Source data Start Marker

(** ** Waiting ends *)

Lemma acquire_loop_ends server_name lane position affinity queued timeout gave_up count answers k :
  (forall i a, answers !! i = Some a -> queued + k + N.of_nat i <= tested_at a)%N ->
  (k <= timeout < k + len_N answers)%N ->
  acquire_loop server_name lane position affinity queued timeout gave_up count answers <> None.
Proof.
  revert count k. induction answers as [|a answers IH]; intros count k Hclock Hlen; cbn [acquire_loop].
  { change (len_N []) with 0%N in Hlen. lia. }
  destruct (answer a) as [[id json|json]|e]; [done| |done].
  destruct (N.leb_spec (queued + timeout) (tested_at a)) as [|Hlt]; [done|].
  destruct (wait_for_retry _ _ _ _ _ _ _); [|done].
  apply (IH _ (k + 1)%N).
  - intros i b Hb. specialize (Hclock (S i) b Hb). lia.
  - specialize (Hclock 0 a eq_refl). rewrite len_N_cons in Hlen. lia.
Qed.

(** Taking a lease always returns: when the clock moves on by at least a millisecond
    per attempt, it makes at most as many attempts as its queue timeout has milliseconds, and
    one more. *)
Theorem lease_wait_ends aw root server context :
  (forall i a, attempt_answers aw !! i = Some a -> queued_at aw + N.of_nat i <= tested_at a)%N ->
  (queue_timeout_ms (execution server) < len_N (attempt_answers aw))%N ->
  exists a, acquire_upstream_lease aw root server context = Some a /\ acquisition a.
Proof.
  intros Hclock Hlen.
  destruct (acquire_upstream_lease aw root server context) as [a|] eqn:E.
  { exists a. split; [done|]. by eapply acquire_acquisition. }
  exfalso. unfold acquire_upstream_lease in E. destruct (is_disabled _); [done|].
  destruct (execution_affinity_key server context); [|done].
  destruct (_ =? 0)%N.
  { destruct (attempt_answers aw); [|done]. change (len_N []) with 0%N in Hlen. lia. }
  destruct (enqueue_answer aw) as [position|]; [|done]. destruct (head_answer aw); [|done].
  destruct (acquire_loop _ _ _ _ _ _ _ _ _) as [[]|] eqn:El; [done|].
  apply (acquire_loop_ends _ _ _ _ _ _ _ _ _ 0%N) in El; [done| |lia].
  intros i x Ha. specialize (Hclock i x Ha). lia.
Qed.

End discipline.

(** ** The heartbeat keeps the lease

    What happens to the lease table while a call holds its lease: the renewals of its own
    heartbeat, and the purge every other command starts with. *)

Inductive TableEvent : Type :=
| Renewal (t : N)
| Purge (t : N).

Definition table_event (id : string) (ttl : N) (ls : JsonMap) (e : TableEvent) : JsonMap :=
  match e with
  | Renewal t => fst (LeaseTable.renew id (normalize_ttl (Some ttl)) t (LeaseTable.expire t ls))
  | Purge t => LeaseTable.expire t ls
  end.

(** Every event comes less than [gap] after the last renewal. *)
Fixpoint timely (gap last : N) (es : list TableEvent) : Prop :=
  match es with
  | [] => True
  | Renewal t :: es => (t < last + gap)%N /\ timely gap t es
  | Purge t :: es => (t < last + gap)%N /\ timely gap last es
  end.

Definition event_time (e : TableEvent) : N := match e with Renewal t | Purge t => t end.

Lemma heartbeat_interval_third ttl :
  (150 <= ttl)%N -> (3 * lease_heartbeat_interval ttl <= normalize_ttl (Some ttl))%N.
Proof.
  intros Httl. unfold normalize_ttl. cbn [opt_filter].
  destruct (N.ltb_spec 0 ttl); [|lia]. unfold lease_heartbeat_interval, clamp, MAX_LEASE_TTL_MS.
  set (u := if (ttl <=? U64_MAX)%N then ttl else U64_MAX).
  assert (Hu : (u <= ttl)%N) by (unfold u; destruct (N.leb_spec ttl U64_MAX); lia).
  assert (Hu3 : (150 <= u)%N) by (unfold u, U64_MAX; destruct (N.leb_spec ttl 18446744073709551615); lia).
  pose proof (N.Div0.mul_div_le u 3) as Hd.
  assert (Hlow : (50 <= u / 3)%N) by (change 50%N with (150 / 3)%N; by apply N.Div0.div_le_mono).
  clearbody u. lia.
Qed.

(** The sleep between two renewals is shorter than the life of the lease, for every [ttl]
    above one millisecond. *)
Lemma heartbeat_interval_short ttl :
  (2 <= ttl)%N -> (0 < lease_heartbeat_interval ttl < normalize_ttl (Some ttl))%N.
Proof.
  intros Httl. unfold normalize_ttl. cbn [opt_filter].
  destruct (N.ltb_spec 0 ttl); [|lia]. unfold lease_heartbeat_interval, clamp, MAX_LEASE_TTL_MS, U64_MAX.
  destruct (N.leb_spec ttl 18446744073709551615).
  - pose proof (N.le_0_l (ttl / 3)). lia.
  - change (18446744073709551615 / 3)%N with 6148914691236517205%N. lia.
Qed.

(** The table holds the lease, with an expiry at [t]. *)
Definition lives_until (id : string) (t : N) (ls : JsonMap) : Prop :=
  bt_wf ls /\ exists m, bt_get id ls = Some (JObject m) /\ expires_at_ms (JObject m) = Some t.

Lemma lives_expire id t now ls : lives_until id t ls -> (now < t)%N -> lives_until id t (LeaseTable.expire now ls).
Proof.
  intros (Hwf & m & Hg & He) Ht. split; [by apply bt_retain_wf|]. exists m. split; [|done].
  unfold LeaseTable.expire. rewrite bt_get_retain by done. rewrite Hg.
  assert (Hu : unexpired now (JObject m) = true) by (unfold unexpired; rewrite He; by apply N.ltb_lt).
  cbn. by rewrite Hu.
Qed.

Lemma lives_renew id t now ttl ls :
  lives_until id t ls -> (now + ttl <= U128_MAX)%N -> lives_until id (now + ttl) (fst (LeaseTable.renew id ttl now ls)).
Proof.
  intros (Hwf & m & Hg & _) Hn. unfold LeaseTable.renew. rewrite Hg. cbn [fst].
  rewrite sat_add_exact by done. split; [by apply bt_insert_wf|].
  eexists. rewrite bt_get_insert_eq. cbn [renew_record]. split; [reflexivity|].
  exact (renew_record_expires now (now + ttl) ttl m Hn).
Qed.

(** A lease of at least 150 ms survives as long as its heartbeat is alive: if no
    store access comes three heartbeat intervals or more after the last renewal, the lease is
    in the table throughout, whatever the other commands purge. *)
Theorem heartbeat_keeps_lease id ttl t0 es ls m :
  (150 <= ttl)%N -> bt_wf ls -> bt_get id ls = Some (JObject m) ->
  expires_at_ms (JObject m) = Some (t0 + normalize_ttl (Some ttl))%N ->
  timely (3 * lease_heartbeat_interval ttl) t0 es ->
  Forall (fun e => event_time e + normalize_ttl (Some ttl) <= U128_MAX)%N es ->
  bt_get id (fold_left (table_event id ttl) es ls) <> None.
Proof.
  intros Httl Hwf Hg He Ht Hmax. pose proof (heartbeat_interval_third ttl Httl) as Hthird.
  assert (Hl : lives_until id (t0 + normalize_ttl (Some ttl)) ls) by (split; eauto).
  clear Hwf Hg He m. revert t0 ls Ht Hl. induction Hmax as [|e es He Hmax IH]; intros t0 ls Ht Hl.
  - destruct Hl as (_ & m & Hg & _). cbn [fold_left]. by rewrite Hg.
  - cbn [fold_left]. destruct e as [t|t]; cbn [timely] in Ht; destruct Ht as [Ht Hrest]; cbn [table_event event_time] in *.
    + apply (IH t); [done|]. eapply lives_renew; [|done]. eapply lives_expire; [done|lia].
    + apply (IH t0); [done|]. apply lives_expire; [done|lia].
Qed.

(** A lease of five seconds with one renewal; the interval is a third of it. *)
Definition sample_lease_table : JsonMap :=
  [("lease:1", JObject [("expiresAtMs", JNumber "5007"); ("leaseId", JString "lease:1")])].

Lemma heartbeat_keeps_lease_witness :
  bt_get "lease:1" (fold_left (table_event "lease:1" 5000) [Purge 4000; Renewal 4900; Purge 9800]%N sample_lease_table)
  <> None.
Proof.
  apply (heartbeat_keeps_lease "lease:1" 5000 7 _ _ [("expiresAtMs", JNumber "5007"); ("leaseId", JString "lease:1")]).
  - vm_compute. discriminate.
  - constructor; constructor.
  - reflexivity.
  - vm_compute. reflexivity.
  - vm_compute. tauto.
  - repeat constructor; vm_compute; discriminate.
Defined.

(** ** Concrete calls *)

Definition sample_position : LeaseQueuePosition := {| ticket := 3; depth_at_enqueue := 1; ahead_at_enqueue := 0 |}.

Definition sample_acquire_world : AcquireWorld :=
  mkAcquireWorld 100 (Ok sample_position) (Ok tt)
    [mkAttempt (Ok (Blocked JNull)) 100 100 true 150; mkAttempt (Ok (Acquired "lease:1" JNull)) 150 150 false 150] 150.

Definition sample_upstream : UpstreamServerConfig :=
  mkServer "docs" true None "stdio" (Some "docs-mcp") [] [] [] None None 1000 (normalize (for_mode Shared)) [].

Definition sample_reply : JsonValue := json_object [("content", json_array [])].

Definition sample_world : CallWorld JsonValue :=
  {| cw_servers := Ok [("docs", sample_upstream)]; cw_callable := fun _ => Ok tt; cw_setting := Some "on";
     cw_root := "/w"; cw_settings := (0, 0)%N;
     cw_acquired :=
       match acquire_upstream_lease (H := TreeCodec.codec) (H0 := FnvHasher.hasher) sample_acquire_world "/w"
               sample_upstream None with
       | Some a => a
       | None => ([], Err EmptyString)
       end;
     cw_attached_at := 150; cw_verify_at := 151; cw_call_at := 152; cw_listed := Err "not asked";
     cw_checkout := Ok tt; cw_cached := None; cw_pool_listed := Err "not asked"; cw_reply := Ok sample_reply;
     cw_pool_outcome := Ok (mkPoolOutcome true false 1 0 1 4 1000 0 0); cw_heartbeat := heartbeat_start;
     cw_release := Ok JNull; cw_release_again := Ok JNull; cw_queue_ms := 50; cw_upstream_ms := 5;
     cw_total_ms := 60; cw_call_id := "tc-1-1" |}.

Lemma tool_calls_disciplined_witness :
  let H := TreeCodec.codec in let H0 := FnvHasher.hasher in
  let a := call_entry true sample_world " docs " "search" (json_object []) None None in
  disciplined true (fst a) (snd a).
Proof.
  intros H H0 a.
  destruct (tool_calls_disciplined (H := H) (H0 := H0) true sample_world sample_acquire_world " docs " "search"
              (json_object []) None None) as [Hd _].
  - intros server Hs. vm_compute in Hs. injection Hs as <-. vm_compute. reflexivity.
  - exact Hd.
Defined.

Definition sample_impatient : UpstreamServerConfig :=
  mkServer "docs" true None "stdio" (Some "docs-mcp") [] [] [] None None 1000
    (normalize (apply_json (for_mode Shared) (json_object [("queueTimeoutMs", json_number 1)]) "server.execution")) [].

Lemma lease_wait_ends_witness :
  let H := TreeCodec.codec in let H0 := FnvHasher.hasher in
  exists a, acquire_upstream_lease
      (mkAcquireWorld 100 (Ok sample_position) (Ok tt)
         [mkAttempt (Ok (Blocked JNull)) 100 100 false 100; mkAttempt (Ok (Blocked JNull)) 101 101 false 101] 101)
      "/w" sample_impatient None = Some a /\ acquisition a.
Proof.
  intros H H0. apply lease_wait_ends.
  - intros [|[|i]] a Ha; [injection Ha as <-|injection Ha as <-|done]; vm_compute; discriminate.
  - vm_compute. reflexivity.
Defined.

Source data End Marker

## Task instructions
From the entries, report every line in which the string "assert" occurs.

## Result below
  assert (Hu : (u <= ttl)%N) by (unfold u; destruct (N.leb_spec ttl U64_MAX); lia).
  assert (Hu3 : (150 <= u)%N) by (unfold u, U64_MAX; destruct (N.leb_spec ttl 18446744073709551615); lia).
  assert (Hlow : (50 <= u / 3)%N) by (change 50%N with (150 / 3)%N; by apply N.Div0.div_le_mono).
  assert (Hu : unexpired now (JObject m) = true) by (unfold unexpired; rewrite He; by apply N.ltb_lt).
  assert (Hl : lives_until id (t0 + normalize_ttl (Some ttl)) ls) by (split; eauto).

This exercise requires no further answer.